# WORK ITEM
Once the line with "Fin (x * y)" is found in the entries below, print it and each following line exactly, stopping after the line with "List.length (snd (ModelManager.load_models"; print nothing else.

--------------------------------

(** * Temperature analysis: a shallow embedding of [utils_func.py] and [app.py]

    The development follows the two Python sources:

    - [utils_func.py]: [get_current_temperature],
      [analyze_city_temperature] and the three figures
      [plot_temperature_time_series], [plot_seasonal_profile] and
      [plot_annual_temperature_cycle];
    - [app.py]: the choice of the city, the sign branching on the trend,
      the figure of the analysed frame and the seasonal normal-range
      check of a live reading.

    Numbers.  Python floats are modelled as exact real numbers extended
    with one [NaN] value (type [float] below): arithmetic propagates
    [NaN], every ordered comparison with [NaN] is [false].  Rounding and
    overflow of binary64 are outside the model.  A temperature read from
    the data set is a finite number and a season label is a string.

    Library code.  [pandas] and [scikit-learn] are modelled by their
    documented behaviour on the calls the sources make: [Series.mean],
    [std] (sample standard deviation, [ddof = 1]), [min], [max],
    [rolling(window, min_periods)], [groupby(..).transform],
    [groupby(..).agg], [DataFrame.loc] and
    [LinearRegression().fit(..).coef_].  A [plotly] figure is the list
    of its traces and the keyword arguments of its layout. *)

From Stdlib Require Import Reals Lra Psatz ZArith.
From stdpp Require Import base list gmap strings pretty sorting.

#[local] Open Scope R_scope.

(** ** Floats with a not-a-number value *)

#[global] Instance Rlt_decision : RelDecision Rlt := Rlt_dec.
#[global] Instance Rgt_decision : RelDecision Rgt := Rgt_dec.
#[global] Instance Rle_decision : RelDecision Rle := Rle_dec.
#[global] Instance Req_decision : EqDecision R := Req_dec_T.

Module Float.

Inductive float : Type :=
  | NaN : float
  | Fin : R → float.

Definition add (a b : float) : float :=
  match a, b with Fin x, Fin y => Fin (x + y) | _, _ => NaN end.

Definition sub (a b : float) : float :=
  match a, b with Fin x, Fin y => Fin (x - y) | _, _ => NaN end.

Definition mul (a b : float) : float :=
  match a, b with Fin x, Fin y => Fin (x * y) | _, _ => NaN end.

(** [a > b], [a < b] and [a <= b] as Python evaluates them. *)
Definition gt (a b : float) : bool :=
  match a, b with Fin x, Fin y => bool_decide (y < x) | _, _ => false end.

Definition lt (a b : float) : bool :=
  match a, b with Fin x, Fin y => bool_decide (x < y) | _, _ => false end.
Lemma load_scaler_step_line_count (fs : FileSystem) (self : ModelManager.t) (lg : log)
    (self' : ModelManager.t) (lg' : log) :
  ModelManager.load_scaler_step fs (self, lg) = (self', lg') ->
  List.length lg'
  = List.length lg + (if path_exists fs "scaler.joblib" then 1 else 0).
Proof.
  unfold ModelManager.load_scaler_step.
  destruct (path_exists fs "scaler.joblib");
    [destruct (load_scaler fs "scaler.joblib") as [s|e]|];
    intros H; injection H as <- <-; rewrite ?emit_length; lia.
Qed.

(** [load_models] logs the opening line, one line for each file that is
    there, and the count. *)
Lemma load_models_line_count (fs : FileSystem) (self : ModelManager.t) :
  List.length (snd (ModelManager.load_models fs self))
  = 2 + (if path_exists fs "scaler.joblib" then 1 else 0)
      + List.length (filter (fun k => path_exists fs (k ++ ".joblib"))
                       (dict_keys (ModelManager.model_names self))).
Proof.
  unfold ModelManager.load_models.
  destruct (ModelManager.load_scaler_step fs (self, emit [] INFO "Carregando modelos..."))
    as [self1 lg1] eqn:Hstep.
  apply load_scaler_step_line_count in Hstep.
  destruct (fold_left (ModelManager.load_model_step fs)
              (dict_keys (ModelManager.model_names self)) (self1, lg1))
    as [self2 lg2] eqn:Hloop.
  apply load_model_loop_line_count in Hloop.
  cbn [snd]. rewrite emit_length, Hloop, Hstep, emit_length. simpl. lia.
Qed.

(** C8, as stated, fails at the directory that holds no artifact: the
    scaler file and the three model files are missing, and the log of
    [ModelManager()] is the opening line and the count, with no line for
    any of the four. *)
Lemma init_logs_nothing_for_missing_files :
  path_exists empty_fs "scaler.joblib" = false
  /\ path_exists empty_fs "logistic_regression.joblib" = false
  /\ path_exists empty_fs "random_forest.joblib" = false
  /\ path_exists empty_fs "gradient_boosting.joblib" = false
  /\ snd (ModelManager.init empty_fs)
     = [(INFO, "Carregando modelos..."); (INFO, "0 modelos disponíveis")].
Proof. repeat split; vm_compute; reflexivity. Qed.

(** C8, amended: [ModelManager()] always yields a manager, whatever the
    directory holds. Its models are exactly the known keys whose artifact is
    there and deserializes, in the order of [model_names], so their count is
    the number of those artifacts (none, when none deserializes). A model
    file that is there and fails to load is left out and has its line in
    the error log, and a scaler file that fails to load leaves no scaler and
    its line in the warning log. A model file that is missing is left out
    and a missing file has no line: the log holds the opening line, one line
    for each file that is there, and the count, which comes last. *)
Theorem init_loads_what_deserializes (fs : FileSystem) :
  let self := fst (ModelManager.init fs) in
  let lg := snd (ModelManager.init fs) in
  List.length (ModelManager.models self)
  = List.length (filter (deserializes fs) (dict_keys known_names))
  /\ dict_keys (ModelManager.models self) = filter (deserializes fs) (dict_keys known_names)
  /\ (forall key e, In key (dict_keys known_names) ->
        path_exists fs (key ++ ".joblib") = true ->
        load_model fs (key ++ ".joblib") = Raise e ->
        dict_in key (ModelManager.models self) = false
        /\ In (ERROR, "Erro " ++ key ++ ": " ++ e) lg)
  /\ (forall e, path_exists fs "scaler.joblib" = true ->
        load_scaler fs "scaler.joblib" = Raise e ->
        ModelManager.scaler self = None
        /\ In (WARNING, "Erro scaler: " ++ e) lg)
  /\ (exists before,
        lg = emit before INFO
               (str_of_nat (List.length (ModelManager.models self)) ++ " modelos disponíveis"))
  /\ (forall key, path_exists fs (key ++ ".joblib") = false ->
        dict_in key (ModelManager.models self) = false)
  /\ (path_exists fs "scaler.joblib" = false -> ModelManager.scaler self = None)
  /\ List.length lg
     = 2 + (if path_exists fs "scaler.joblib" then 1 else 0)
         + List.length (filter (fun k => path_exists fs (k ++ ".joblib"))
                          (dict_keys known_names)).
Proof.
  pose proof (load_models_line_count fs
                {| ModelManager.models := [];
                   ModelManager.scaler := None;
                   ModelManager.model_names := known_names |}) as Hlines.
  change (ModelManager.load_models fs _) with (ModelManager.init fs) in Hlines.
  change (dict_keys (ModelManager.model_names _)) with (dict_keys known_names) in Hlines.
  destruct (ModelManager.init fs) as [self lg] eqn:Hinit.
  unfold ModelManager.init in Hinit.
  pose proof Hinit as Hrun.
  apply load_models_run in Hrun as (Hkeys & _ & Herr & Hscaler & Hlast);
    [ | reflexivity | exact known_names_nodup ].
  cbv zeta. cbn [fst snd] in *.
  change (dict_keys (ModelManager.model_names _)) with (dict_keys known_names) in Hkeys, Herr.
  split; [now rewrite <- dict_keys_length, Hkeys|].
  split; [exact Hkeys|].
  split; [|split; [|split; [|split; [|split]]]].
  - intros key e Hin Hex Hload. split; [|now apply (Herr key e)].
    apply dict_in_false_keys. rewrite Hkeys. intros Hfilter.
    apply filter_In in Hfilter as [_ Hd].
    unfold deserializes in Hd. rewrite Hex, Hload in Hd. discriminate Hd.
  - intros e Hex Hload. exact (Hscaler e Hex Hload).
  - exact Hlast.
  - intros key Hex. apply dict_in_false_keys. rewrite Hkeys. intros Hfilter.
    apply filter_In in Hfilter as [_ Hd].
    unfold deserializes in Hd. rewrite Hex in Hd. discriminate Hd.
  - intros Hex.
    assert (Hs : ModelManager.scaler self
                 = ModelManager.scaler (fst (ModelManager.init fs)))
      by (unfold ModelManager.init; now rewrite Hinit).
    rewrite Hs. unfold ModelManager.init, ModelManager.load_models.
    unfold ModelManager.load_scaler_step. rewrite Hex.
    destruct (fold_left (ModelManager.load_model_step fs) _ _) as [self2 lg2] eqn:Hloop.
    apply load_model_loop in Hloop as (_ & Hsc & _);
      [ exact Hsc | exact known_names_nodup | intros k _; reflexivity ].
  - exact Hlines.
Qed.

--------------------------------

# TASK ANSWER
  match a, b with Fin x, Fin y => Fin (x * y) | _, _ => NaN end.

(** [a > b], [a < b] and [a <= b] as Python evaluates them. *)
Definition gt (a b : float) : bool :=
  match a, b with Fin x, Fin y => bool_decide (y < x) | _, _ => false end.

Definition lt (a b : float) : bool :=
  match a, b with Fin x, Fin y => bool_decide (x < y) | _, _ => false end.
Lemma load_scaler_step_line_count (fs : FileSystem) (self : ModelManager.t) (lg : log)
    (self' : ModelManager.t) (lg' : log) :
  ModelManager.load_scaler_step fs (self, lg) = (self', lg') ->
  List.length lg'
  = List.length lg + (if path_exists fs "scaler.joblib" then 1 else 0).
Proof.
  unfold ModelManager.load_scaler_step.
  destruct (path_exists fs "scaler.joblib");
    [destruct (load_scaler fs "scaler.joblib") as [s|e]|];
    intros H; injection H as <- <-; rewrite ?emit_length; lia.
Qed.

(** [load_models] logs the opening line, one line for each file that is
    there, and the count. *)
Lemma load_models_line_count (fs : FileSystem) (self : ModelManager.t) :
  List.length (snd (ModelManager.load_models fs self))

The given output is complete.